### EXERCISE BRIEF
Within the data that follows, tally every line containing "Scope". Provide only the tally.
== Segment start ==
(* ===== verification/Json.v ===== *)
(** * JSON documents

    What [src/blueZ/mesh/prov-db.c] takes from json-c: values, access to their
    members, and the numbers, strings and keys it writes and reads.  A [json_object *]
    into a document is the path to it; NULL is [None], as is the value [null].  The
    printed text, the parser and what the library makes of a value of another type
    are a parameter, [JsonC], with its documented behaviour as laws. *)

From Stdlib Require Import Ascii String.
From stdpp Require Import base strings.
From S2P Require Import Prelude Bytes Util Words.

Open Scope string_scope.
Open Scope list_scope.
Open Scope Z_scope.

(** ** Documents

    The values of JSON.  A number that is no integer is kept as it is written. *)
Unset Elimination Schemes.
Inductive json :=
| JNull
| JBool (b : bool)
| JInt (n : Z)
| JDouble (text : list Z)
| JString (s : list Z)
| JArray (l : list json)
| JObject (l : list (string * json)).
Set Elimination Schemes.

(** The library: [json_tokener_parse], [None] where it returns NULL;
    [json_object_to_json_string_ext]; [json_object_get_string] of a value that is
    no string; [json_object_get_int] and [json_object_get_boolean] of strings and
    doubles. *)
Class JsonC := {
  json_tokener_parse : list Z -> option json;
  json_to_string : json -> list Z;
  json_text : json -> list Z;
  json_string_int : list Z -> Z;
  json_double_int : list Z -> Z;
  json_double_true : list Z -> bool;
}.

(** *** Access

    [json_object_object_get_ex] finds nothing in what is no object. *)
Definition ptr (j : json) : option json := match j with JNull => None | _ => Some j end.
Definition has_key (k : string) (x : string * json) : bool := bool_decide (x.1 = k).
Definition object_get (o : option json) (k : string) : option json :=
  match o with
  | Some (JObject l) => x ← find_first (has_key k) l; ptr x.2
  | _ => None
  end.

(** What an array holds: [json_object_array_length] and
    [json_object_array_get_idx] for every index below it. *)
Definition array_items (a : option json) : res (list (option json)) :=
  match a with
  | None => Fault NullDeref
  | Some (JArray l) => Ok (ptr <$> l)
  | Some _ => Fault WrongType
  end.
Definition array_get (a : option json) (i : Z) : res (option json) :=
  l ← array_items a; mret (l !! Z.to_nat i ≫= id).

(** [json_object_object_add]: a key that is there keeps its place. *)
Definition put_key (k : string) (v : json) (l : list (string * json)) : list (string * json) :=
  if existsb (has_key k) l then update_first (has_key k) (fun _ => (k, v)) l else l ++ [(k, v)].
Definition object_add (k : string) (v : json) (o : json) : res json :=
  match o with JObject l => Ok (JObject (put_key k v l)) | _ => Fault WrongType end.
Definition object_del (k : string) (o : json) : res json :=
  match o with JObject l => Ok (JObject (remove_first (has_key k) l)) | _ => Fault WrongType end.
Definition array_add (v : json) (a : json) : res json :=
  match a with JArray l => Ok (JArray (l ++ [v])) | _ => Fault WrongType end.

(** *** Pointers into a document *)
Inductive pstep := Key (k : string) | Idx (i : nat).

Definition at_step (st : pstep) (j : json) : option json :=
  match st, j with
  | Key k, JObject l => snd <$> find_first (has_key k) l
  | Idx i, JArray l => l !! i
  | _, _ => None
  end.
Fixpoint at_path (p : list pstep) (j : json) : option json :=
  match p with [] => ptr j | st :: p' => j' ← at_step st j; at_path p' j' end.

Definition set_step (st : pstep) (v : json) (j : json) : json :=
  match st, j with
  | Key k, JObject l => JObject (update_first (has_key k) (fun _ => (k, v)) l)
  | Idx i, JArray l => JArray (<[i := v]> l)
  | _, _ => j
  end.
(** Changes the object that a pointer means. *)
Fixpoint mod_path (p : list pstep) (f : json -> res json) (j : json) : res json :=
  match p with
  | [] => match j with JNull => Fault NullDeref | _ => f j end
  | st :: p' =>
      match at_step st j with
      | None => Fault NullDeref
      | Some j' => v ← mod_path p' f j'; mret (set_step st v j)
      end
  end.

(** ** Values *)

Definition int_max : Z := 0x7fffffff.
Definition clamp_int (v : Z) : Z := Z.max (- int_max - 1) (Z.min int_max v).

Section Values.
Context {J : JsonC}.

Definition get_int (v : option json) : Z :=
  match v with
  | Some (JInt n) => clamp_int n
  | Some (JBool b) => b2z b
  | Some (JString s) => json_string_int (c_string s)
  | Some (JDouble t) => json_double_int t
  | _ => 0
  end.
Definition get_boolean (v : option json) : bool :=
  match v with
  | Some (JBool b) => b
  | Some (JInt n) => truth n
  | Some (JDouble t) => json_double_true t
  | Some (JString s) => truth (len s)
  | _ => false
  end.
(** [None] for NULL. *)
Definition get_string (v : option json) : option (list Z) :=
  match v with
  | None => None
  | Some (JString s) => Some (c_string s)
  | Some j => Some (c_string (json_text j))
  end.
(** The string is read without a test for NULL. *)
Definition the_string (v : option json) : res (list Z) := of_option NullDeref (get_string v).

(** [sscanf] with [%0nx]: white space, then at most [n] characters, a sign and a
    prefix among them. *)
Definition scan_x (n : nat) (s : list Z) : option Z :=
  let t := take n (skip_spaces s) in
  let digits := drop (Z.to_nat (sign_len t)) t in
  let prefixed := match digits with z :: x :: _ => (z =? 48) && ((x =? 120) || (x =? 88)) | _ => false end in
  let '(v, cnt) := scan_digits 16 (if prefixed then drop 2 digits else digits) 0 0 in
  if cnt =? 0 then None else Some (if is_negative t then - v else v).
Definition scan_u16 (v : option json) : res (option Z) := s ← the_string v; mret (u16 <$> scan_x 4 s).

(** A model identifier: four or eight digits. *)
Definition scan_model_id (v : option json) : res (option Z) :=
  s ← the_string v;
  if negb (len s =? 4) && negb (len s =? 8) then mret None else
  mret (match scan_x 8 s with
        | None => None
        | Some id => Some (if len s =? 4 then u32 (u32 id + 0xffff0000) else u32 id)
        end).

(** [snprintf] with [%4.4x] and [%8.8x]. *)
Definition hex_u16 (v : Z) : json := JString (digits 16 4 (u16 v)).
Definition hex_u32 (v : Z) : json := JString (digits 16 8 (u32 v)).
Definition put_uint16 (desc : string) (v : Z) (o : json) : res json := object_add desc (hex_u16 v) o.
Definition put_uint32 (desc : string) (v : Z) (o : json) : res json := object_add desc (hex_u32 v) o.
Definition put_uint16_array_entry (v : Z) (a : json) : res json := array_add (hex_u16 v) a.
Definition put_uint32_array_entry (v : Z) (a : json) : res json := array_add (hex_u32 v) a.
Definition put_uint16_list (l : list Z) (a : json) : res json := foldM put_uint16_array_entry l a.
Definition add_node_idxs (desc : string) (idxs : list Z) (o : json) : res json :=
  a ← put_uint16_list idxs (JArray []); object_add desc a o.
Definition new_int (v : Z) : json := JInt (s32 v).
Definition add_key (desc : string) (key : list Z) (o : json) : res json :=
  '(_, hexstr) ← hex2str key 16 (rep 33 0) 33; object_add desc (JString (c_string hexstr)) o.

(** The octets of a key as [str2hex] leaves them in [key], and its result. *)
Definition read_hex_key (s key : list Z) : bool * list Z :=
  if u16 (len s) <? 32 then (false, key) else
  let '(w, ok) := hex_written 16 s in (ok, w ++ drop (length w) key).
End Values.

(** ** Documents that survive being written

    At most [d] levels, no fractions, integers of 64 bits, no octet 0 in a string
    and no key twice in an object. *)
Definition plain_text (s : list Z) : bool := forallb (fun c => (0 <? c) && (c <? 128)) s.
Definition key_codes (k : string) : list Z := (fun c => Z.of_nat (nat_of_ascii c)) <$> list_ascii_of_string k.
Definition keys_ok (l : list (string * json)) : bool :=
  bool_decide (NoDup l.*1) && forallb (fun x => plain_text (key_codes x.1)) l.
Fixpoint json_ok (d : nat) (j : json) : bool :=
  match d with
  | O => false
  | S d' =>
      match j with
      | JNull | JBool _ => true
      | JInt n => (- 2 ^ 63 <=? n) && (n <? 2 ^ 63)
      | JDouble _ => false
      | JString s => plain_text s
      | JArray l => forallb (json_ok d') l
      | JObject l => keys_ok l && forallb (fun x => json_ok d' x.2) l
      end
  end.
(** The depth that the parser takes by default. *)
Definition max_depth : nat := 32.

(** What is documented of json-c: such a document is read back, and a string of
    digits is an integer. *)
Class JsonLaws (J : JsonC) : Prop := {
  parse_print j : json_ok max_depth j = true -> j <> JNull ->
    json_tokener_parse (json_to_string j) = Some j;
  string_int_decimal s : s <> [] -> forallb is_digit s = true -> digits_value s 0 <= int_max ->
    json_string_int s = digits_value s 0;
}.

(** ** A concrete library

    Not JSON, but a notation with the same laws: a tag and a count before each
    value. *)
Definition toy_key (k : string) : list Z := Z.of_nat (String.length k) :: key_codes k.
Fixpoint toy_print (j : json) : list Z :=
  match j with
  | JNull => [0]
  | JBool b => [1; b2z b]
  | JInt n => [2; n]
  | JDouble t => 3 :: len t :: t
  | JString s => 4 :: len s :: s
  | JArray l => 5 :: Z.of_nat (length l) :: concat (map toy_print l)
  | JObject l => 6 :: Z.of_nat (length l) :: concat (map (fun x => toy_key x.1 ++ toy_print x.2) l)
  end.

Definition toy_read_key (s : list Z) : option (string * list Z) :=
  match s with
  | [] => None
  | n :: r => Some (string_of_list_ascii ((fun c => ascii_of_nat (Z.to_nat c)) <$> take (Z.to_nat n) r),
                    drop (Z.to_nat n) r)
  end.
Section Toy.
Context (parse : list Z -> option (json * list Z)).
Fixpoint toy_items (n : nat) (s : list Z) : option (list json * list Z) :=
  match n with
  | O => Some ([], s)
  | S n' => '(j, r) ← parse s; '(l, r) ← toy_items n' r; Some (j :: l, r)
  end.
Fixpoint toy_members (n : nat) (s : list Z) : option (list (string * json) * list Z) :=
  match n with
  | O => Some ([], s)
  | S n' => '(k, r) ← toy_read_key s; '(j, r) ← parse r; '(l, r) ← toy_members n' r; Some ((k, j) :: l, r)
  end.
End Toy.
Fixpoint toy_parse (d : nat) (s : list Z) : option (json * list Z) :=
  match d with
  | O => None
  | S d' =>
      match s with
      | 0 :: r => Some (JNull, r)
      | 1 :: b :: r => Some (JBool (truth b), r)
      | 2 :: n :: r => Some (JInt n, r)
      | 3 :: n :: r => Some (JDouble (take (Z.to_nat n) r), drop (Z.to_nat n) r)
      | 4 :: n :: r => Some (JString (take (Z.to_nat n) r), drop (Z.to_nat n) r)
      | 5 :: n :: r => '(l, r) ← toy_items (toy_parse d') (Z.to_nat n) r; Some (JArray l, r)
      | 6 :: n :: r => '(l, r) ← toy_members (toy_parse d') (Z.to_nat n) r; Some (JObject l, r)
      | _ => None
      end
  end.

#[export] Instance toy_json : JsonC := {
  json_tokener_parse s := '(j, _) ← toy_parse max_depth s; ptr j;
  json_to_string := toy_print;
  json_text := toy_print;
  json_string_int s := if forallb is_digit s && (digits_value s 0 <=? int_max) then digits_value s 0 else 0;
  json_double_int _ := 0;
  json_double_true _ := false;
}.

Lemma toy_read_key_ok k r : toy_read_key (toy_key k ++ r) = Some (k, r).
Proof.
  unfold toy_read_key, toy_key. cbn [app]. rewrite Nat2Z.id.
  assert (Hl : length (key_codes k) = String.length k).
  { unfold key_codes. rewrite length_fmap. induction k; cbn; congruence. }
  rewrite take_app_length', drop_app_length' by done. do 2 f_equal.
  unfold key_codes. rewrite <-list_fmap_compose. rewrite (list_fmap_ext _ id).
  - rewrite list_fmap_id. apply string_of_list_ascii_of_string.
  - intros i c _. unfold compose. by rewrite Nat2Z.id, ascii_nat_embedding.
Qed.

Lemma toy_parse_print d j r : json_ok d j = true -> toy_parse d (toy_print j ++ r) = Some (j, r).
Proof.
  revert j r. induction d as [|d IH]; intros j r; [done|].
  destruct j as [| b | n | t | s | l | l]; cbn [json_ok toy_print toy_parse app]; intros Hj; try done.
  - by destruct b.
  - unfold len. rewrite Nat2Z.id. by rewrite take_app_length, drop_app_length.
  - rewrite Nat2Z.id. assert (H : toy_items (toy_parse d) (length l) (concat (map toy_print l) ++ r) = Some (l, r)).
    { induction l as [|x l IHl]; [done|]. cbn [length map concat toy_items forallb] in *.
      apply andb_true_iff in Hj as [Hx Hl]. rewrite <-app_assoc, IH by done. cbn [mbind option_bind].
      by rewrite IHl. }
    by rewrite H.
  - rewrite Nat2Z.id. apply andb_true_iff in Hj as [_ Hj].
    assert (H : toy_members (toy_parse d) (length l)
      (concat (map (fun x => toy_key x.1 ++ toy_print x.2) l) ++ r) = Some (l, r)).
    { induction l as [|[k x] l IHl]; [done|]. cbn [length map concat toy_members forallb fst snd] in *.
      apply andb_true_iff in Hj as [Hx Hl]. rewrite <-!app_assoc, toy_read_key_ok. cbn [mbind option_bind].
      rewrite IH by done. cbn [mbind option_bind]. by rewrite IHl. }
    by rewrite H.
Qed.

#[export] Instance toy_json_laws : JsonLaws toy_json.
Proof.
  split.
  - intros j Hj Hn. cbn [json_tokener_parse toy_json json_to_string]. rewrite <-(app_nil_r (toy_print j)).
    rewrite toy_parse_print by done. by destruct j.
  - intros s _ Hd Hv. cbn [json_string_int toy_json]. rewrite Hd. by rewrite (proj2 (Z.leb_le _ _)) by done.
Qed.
== Segment end ==
### ANSWER
3